Here's a quote from Upward and Davidson 2011:
"Voicing of intervocalic /s/ to /z/, written s or ss, after an unstressed syllable in words such as desist, resist (compare the pronunciation of consist, insist), dessert, possess occurred in EModE, at first with both voiced and voiceless forms co-existing" (p. 189).
EModE stands for Early Modern English, i.e. c. 1476- c.1660 (Ibid, p. xiv), so in the much later French borrowings it was not operational e.g. in cassette (its first attested use in the OED goes back only to 1793 meaning 'casket').
Cf. Minkova 2014 (the online companion to her 2014 textbook, A historical phonology of English):
“Lack of stress and possibly ambisyllabic status will account for the voicing of [s] in the early Modern English voicing in French and Latin loans such as possess, dessert, dissolve, where the conditions of voicing replicate Verner’s Law (see 3.4.1). The prefix dis- was commonly voiced prevocalically in the eighteenth century – disarm, dishonour, disorder – but only disaster and disease maintain the voicing” (p. 24).

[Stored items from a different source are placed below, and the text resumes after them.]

Lemma free_merge_prev_ok lo hi ep a pos size b :
  range_ok lo hi -> pool_open ep a pos b -> segs_ok lo hi (a ++ b) ->
  seg_in lo hi (pos, size) ->
  match last a with Some (p, s) => p + s <= pos | None => True end ->
  exists pos' size' ep' a', free_merge_prev ep pos size (prev_at pos a) = Ok (pos', size', ep') /\
    pool_open ep' a' pos' b /\ segs_ok lo hi (a' ++ b) /\
    Forall (fun x => seg_before x (pos', size')) a' /\ seg_in lo hi (pos', size') /\
    pos' + size' = pos + size /\
    forall x, covers (a' ++ [(pos', size')]) x <-> covers (a ++ [(pos, size)]) x.
Proof.
  intros Hr Hop Hok Hi Hlast. pose proof (segs_ok_app _ _ _ _ Hok) as (Hoka & Hokb & _).
  assert (Forall (fun x => seg_before x (pos, size)) a -> prev_at pos a = None ->
    exists pos' size' ep' a', free_merge_prev ep pos size (prev_at pos a) = Ok (pos', size', ep') /\
    pool_open ep' a' pos' b /\ segs_ok lo hi (a' ++ b) /\
    Forall (fun x => seg_before x (pos', size')) a' /\ seg_in lo hi (pos', size') /\
    pos' + size' = pos + size /\
    forall x, covers (a' ++ [(pos', size')]) x <-> covers (a ++ [(pos, size)]) x) as Hno.
  { intros Ha ->. exists pos, size, ep, a. by split_and!. }
  destruct a as [|[p s] a' _] using rev_ind; [by apply Hno|].
  unfold prev_at in *. rewrite last_snoc in *.
  pose proof (segs_ok_mid lo hi a' p s []) as [H _].
  destruct (H Hoka) as (Hoka' & _ & Hpi & Hpa & _). clear H.
  unfold range_ok, seg_in in *. simpl in Hpi, Hi.
  destruct (Z.eqb_spec (p + s) pos) as [<-|Hne].
  - clear Hno. destruct Hop as ((e & Hf) & Har & Hs & Hp & Hl).
    rewrite <- app_assoc in Hok, Hp. simpl in Hok, Hp.
    pose proof (segs_ok_mid lo hi a' p s b) as [H _].
    destruct (H Hok) as (_ & _ & _ & _ & Hpb). clear H.
    assert (segs_ok lo hi (a' ++ b)) as Hok'.
    { pose proof (segs_ok_cut lo hi a' p s s b ltac:(lia) Hok) as H. unfold cut in H.
      by rewrite Z.eqb_refl in H. }
    cbn [free_merge_prev fst snd from_option default id]. rewrite chk_int_Ok by ilia.
    eexists p, (size + s), _, a'. split; [reflexivity|]. simpl. split_and!; auto; try lia.
    + split_and!; simpl; auto using sizes_remove_ok.
      * exists (Some s). rewrite Hf, fs_remove_around by done.
        unfold emb. rewrite map_app, <- app_assoc. done.
      * by apply (segs_ok_around lo hi a' p s b).
      * eapply sizes_remove_perm; eauto using segs_ok_nodup.
    + intros x. rewrite !covers_app, !covers_cons, (Z.add_comm size s).
      rewrite (covers_join p s size x) by lia. tauto.
  - apply Hno; [|done]. apply Forall_app. split.
    + eapply Forall_impl; [exact Hpa|]. unfold seg_before. simpl. lia.
    + apply Forall_singleton. unfold seg_before. simpl. lia.
Qed.

Lemma covers_elem p s l x : (p, s) ∈ l -> p <= x < p + s -> covers l x.
Proof. unfold covers. eauto. Qed.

In the above-mentioned 2014 textbook she describes this change as
“a sixteenth-century tendency to voice fricatives after unstressed syllables, manifested in the voicing of /s/ to /z/ in loanwords, mostly, but not exclusively after prefixes – resign, transact, example, Alexander – and even against the spelling in possess, dessert, dissolve” (p. 66).

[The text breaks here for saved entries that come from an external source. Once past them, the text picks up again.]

Lemma htsbuf_append_and_escape_jsonstr_holds {cs : CharSign} hq b s :
  holds hq b -> Forall is_byte s ->
  Z.of_nat (length b) + Z.of_nat (length (json_quoted s)) <= int_max ->
  exists hq', htsbuf_append_and_escape_jsonstr hq s = Ok hq' /\ holds hq' (b ++ json_quoted s).
Proof.
  intros Hh Hs Hl. unfold htsbuf_append_and_escape_jsonstr, json_quoted in *.
  rewrite !length_app in Hl. simpl in Hl.
  destruct (htsbuf_append_holds hq b [34] Hh ltac:(simpl; lia)) as (hq1 & -> & Hh1). rewrite ok_bind.
  destruct (jsonstr_loop_holds s hq1 _ [] Hh1 Hs) as (hq2 & -> & Hh2).
  { rewrite length_app. simpl. lia. }
  rewrite ok_bind. destruct (htsbuf_append_holds hq2 _ [34] Hh2) as (hq3 & -> & Hh3).
  { rewrite !length_app. simpl. lia. }
  exists hq3. split; [done|]. by rewrite <- !app_assoc in Hh3.
Qed.

#[export] Instance htsbuf_sink {cs : CharSign} : ByteSink htsbuf_queue := {|
  sink_holds := holds;
  sink_append := htsbuf_append;
  sink_jsonstr := htsbuf_append_and_escape_jsonstr;
  sink_append_ok := htsbuf_append_holds;
  sink_jsonstr_ok := htsbuf_append_and_escape_jsonstr_holds |}.

(** * Specification: a queue of bytes *)

Inductive hq_op :=
| OpAppend (b : list Z)
| OpPrealloc (b : list Z)
| OpPrintf (text : list Z)
| OpXml (s : list Z)
| OpUrl (s : list Z)
| OpJson (s : list Z)
| OpRead (n : Z)
| OpPeek (n : Z)
| OpDrop (n : Z)
| OpFind (v : Z)
| OpFlush
| OpToString.

Inductive hq_out := OutUnit | OutBytes (b : list Z) | OutNum (n : Z).

(** The calls on the queue of the program. *)
Definition hq_run1 {cs : CharSign} (hq : htsbuf_queue) (op : hq_op)
    : res (hq_out * htsbuf_queue) :=
  let unit_out m := hq' ← m; Ok (OutUnit, hq') in
  match op with
  | OpAppend b => unit_out (htsbuf_append hq b)
  | OpPrealloc b => Ok (OutUnit, htsbuf_append_prealloc hq b)
  | OpPrintf t => unit_out (htsbuf_vqprintf hq t)
  | OpXml s => unit_out (htsbuf_append_and_escape_xml hq s)
  | OpUrl s => unit_out (htsbuf_append_and_escape_url hq s)
  | OpJson s => unit_out (htsbuf_append_and_escape_jsonstr hq s)
  | OpRead n => r ← htsbuf_read hq n; Ok (OutBytes r.1, r.2)
  | OpPeek n => r ← htsbuf_peek hq n; Ok (OutBytes r, hq)
  | OpDrop n => r ← htsbuf_drop hq n; Ok (OutNum r.1, r.2)
  | OpFind v => Ok (OutNum (htsbuf_find hq v), hq)
  | OpFlush => Ok (OutUnit, htsbuf_queue_flush hq)
  | OpToString => r ← htsbuf_to_string hq; Ok (OutBytes r.1, r.2)
  end.

Fixpoint hq_run {cs : CharSign} (hq : htsbuf_queue) (ops : list hq_op)
    : res (list hq_out * htsbuf_queue) :=
  match ops with
  | [] => Ok ([], hq)
  | op :: ops => r ← hq_run1 hq op; rs ← hq_run r.2 ops; Ok (r.1 :: rs.1, rs.2)
  end.

(** What an operation adds, and what it does to a list of bytes. *)
Definition op_adds (op : hq_op) : list Z :=
  match op with
  | OpAppend b | OpPrealloc b | OpPrintf b => b
  | OpXml s => esc_bytes xml_esc s
  | OpUrl s => esc_bytes url_esc s
  | OpJson s => json_quoted s
  | _ => []
  end.

Definition spec_step (b : list Z) (op : hq_op) : hq_out * list Z :=
  match op with
  | OpRead n => (OutBytes (take (Z.to_nat n) b), drop (Z.to_nat n) b)
  | OpPeek n => (OutBytes (take (Z.to_nat n) b), b)
  | OpDrop n => (OutNum (Z.min n (Z.of_nat (length b))), drop (Z.to_nat n) b)
  | OpFind v => (OutNum (default (u64 (-1)) (index_of v b)), b)
  | OpFlush => (OutUnit, [])
  | OpToString => (OutBytes b, [])
  | _ => (OutUnit, b ++ op_adds op)
  end.

Fixpoint spec_run (b : list Z) (ops : list hq_op) : list hq_out * list Z :=
  match ops with
  | [] => ([], b)
  | op :: ops => let '(o, b') := spec_step b op in let '(os, b'') := spec_run b' ops in (o :: os, b'')
  end.

(** Arguments in range: byte strings, counts that are not negative, formatted
    text that fits the buffer it is formatted in. *)
Definition op_ok (op : hq_op) : Prop :=
  match op with
  | OpPrintf t => Z.of_nat (length t) < 10000
  | OpXml s | OpUrl s | OpJson s => Forall is_byte s
  | OpRead n | OpPeek n | OpDrop n => 0 <= n
  | _ => True
  end.

Definition ops_size (ops : list hq_op) : Z :=
  foldr (fun op n => Z.of_nat (length (op_adds op)) + n) 0 ops.

Lemma vqprintf_short hq t :
  Z.of_nat (length t) < 10000 -> htsbuf_vqprintf hq t = htsbuf_append hq t.
Proof.
  intros H. unfold htsbuf_vqprintf. rewrite take_ge by lia. rewrite length_app.
  rewrite (proj2 (Z.ltb_ge _ _)) by lia. by rewrite take_app_length.
Qed.

Lemma hq_run1_refines {cs : CharSign} hq b op :
  holds hq b -> op_ok op ->
  Z.of_nat (length b) + Z.of_nat (length (op_adds op)) <= int_max ->
  exists hq', hq_run1 hq op = Ok ((spec_step b op).1, hq') /\ holds hq' (spec_step b op).2.
Proof.
  intros Hh Hop Hlen. destruct op; simpl in *.
  - destruct (htsbuf_append_holds hq b b0 Hh Hlen) as (hq' & -> & H'). eauto.
  - eauto using htsbuf_append_prealloc_holds.
  - rewrite vqprintf_short by done.
    destruct (htsbuf_append_holds hq b text Hh Hlen) as (hq' & -> & H'). eauto.
  - destruct (htsbuf_append_and_escape_xml_holds hq b s Hh Hop Hlen) as (hq' & -> & H'). eauto.
  - destruct (htsbuf_append_and_escape_url_holds hq b s Hh Hop Hlen) as (hq' & -> & H'). eauto.
  - destruct (htsbuf_append_and_escape_jsonstr_holds hq b s Hh Hop Hlen) as (hq' & -> & H'). eauto.
  - destruct (htsbuf_read_loop_holds _ hq b [] n Hh Hop (Nat.lt_succ_diag_r _)) as (hq' & E & H').
    unfold htsbuf_read. rewrite E. eauto.
  - unfold htsbuf_peek. destruct Hh as (Hb & Hok & Hrest).
    rewrite htsbuf_peek_loop_bytes by done. exists hq. split; [|done]. simpl.
    by rewrite <- Hb.
  - destruct (htsbuf_drop_loop_holds _ hq b 0 n Hh Hop (Nat.lt_succ_diag_r _)) as (hq' & E & H').
    unfold htsbuf_drop. rewrite E. eauto.
  - exists hq. split; [|done]. destruct Hh as (Hb & Hok & _). do 3 f_equal.
    unfold htsbuf_find. rewrite <- Hb in *. rewrite htsbuf_find_loop_index; [|done|lia|].
    + change (hq_bytes (HQ (hq_q hq) 0 0)) with (hq_bytes hq).
      destruct (index_of v (hq_bytes hq)); [|done]. cbn [default from_option]. unfold id. lia.
    + change (hq_bytes (HQ (hq_q hq) 0 0)) with (hq_bytes hq). lia.
  - eauto using htsbuf_flush_holds.
  - destruct Hh as (Hb & Hok & Hsz & Hmax). unfold htsbuf_to_string, htsbuf_read. rewrite Hsz.
    destruct (htsbuf_read_loop_holds (S (length (hq_q hq))) hq b [] (Z.of_nat (length b)))
      as (hq' & E & H'); [done|lia|lia|].
    rewrite E. exists hq'. rewrite take_ge by lia. rewrite drop_ge in H' by lia. done.
Qed.

Lemma spec_step_length b op :
  (length (spec_step b op).2 <= length b + length (op_adds op))%nat.
Proof. destruct op; cbn [spec_step snd op_adds]; rewrite ?length_app, ?length_drop; simpl; lia. Qed.

(** * Properties *)

(** C30: a byte queue behaves as the list of bytes it holds: any sequence of
    appends (of either kind, and through the three escaping writers), formatted
    writes, reads, peeks, drops, searches and flushes returns what the same
    sequence returns on a plain list, as long as the total stays within an
    [int]; no call faults or loops. *)
Theorem htsbuf_refines_bytes {cs : CharSign} (ops : list hq_op) (hq : htsbuf_queue) (b : list Z) :
  holds hq b -> Forall op_ok ops -> Z.of_nat (length b) + ops_size ops <= int_max ->
  exists hq', hq_run hq ops = Ok ((spec_run b ops).1, hq') /\ holds hq' (spec_run b ops).2.
Proof.
  revert hq b. induction ops as [|op ops IH]; intros hq b Hh Hok Hlen; simpl; [eauto|].
  inversion_clear Hok as [|? ? Hop Hops]. cbn [ops_size foldr] in Hlen. fold (ops_size ops) in Hlen.
  assert (0 <= ops_size ops) by (clear; induction ops; simpl; lia).
  destruct (hq_run1_refines hq b op Hh Hop ltac:(lia)) as (hq1 & -> & Hh1). rewrite ok_bind.
  pose proof (spec_step_length b op) as Hl.
  destruct (spec_step b op) as [o b1] eqn:E. cbn [fst snd] in *.
  destruct (IH hq1 b1 Hh1 Hops) as (hq2 & -> & Hh2); [lia|]. rewrite ok_bind.
  destruct (spec_run b1 ops) as [os b2]. simpl in *. eauto.
Qed.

A note re: pronunciation of French example, exact etc.:
Obviously, the English words example and exact were borrowed a while ago, the first attested uses listed in the OED are
- exacte (1533, T. More “Suche exacte cyrcumspeccion”) – borrowed from Latin, cf. the first attested use of exact, -e in French is ca. 1542 (Dictionnaire historique de la langue francaise);
- exsaumple (ca1382, “Bi this exsaumple [Latin hoc exemplo]” – borrowed from French. In Middle English there was a lot of variation, so we can also find such forms as exsample, exsaumpyll, exsaunpyll, exsawmple, exsaumple – which means those were pronounced with [ks].
It’s important to note that Latin ex- changed in Old French to either ss (before a vowel) or s (before a consonant), see Zink 2013: 233. So we have
Latin exagium > French essai
Latin extendere > French étendre (cf. Old French estendre)
Whenever you see a French word beginning with ex-, it means it was either much later borrowed from Latin (like exact, -e ca. 1542) or its spelling was changed during the so called Erasmian reform (like exemple).
Latin exemplum > Old French es(s)ample, essemple
Note: Kibler 1984 “x in Latin represented the combination /k+s/; it may represent the same sound in Old French” (except in the word-final position where it stood for -us, p. 19)
Pierre Fouché in the third volume of his Phonétique historique du français (v. III Les consonnes et index général) mentions that in the sixteenth century, we encounter such forms in French as ezemple, euzemple, ezerice, euzecuter – which means those were pronounced with [z] (not [gz]!) in Middle French and up until the sixteenth century. Then during the Erasmian reform the kind of pronunciation closer to Latin was "restored" in such French words, cf.
« Il est vrai qu'à côté de egzemple, on a prononcé aussi eksemple. Cette prononciation était encore en usage du temps de Vaugelas (1647) qui la condamne d'ailleurs. Elle correspond à une prononciation plus savante du latin (=eksemplum), celle qui a été indiquée plus haut résultant d'un compromis avec la prononciation ancienne soit du français, soit du latin lui-même » (p. 874).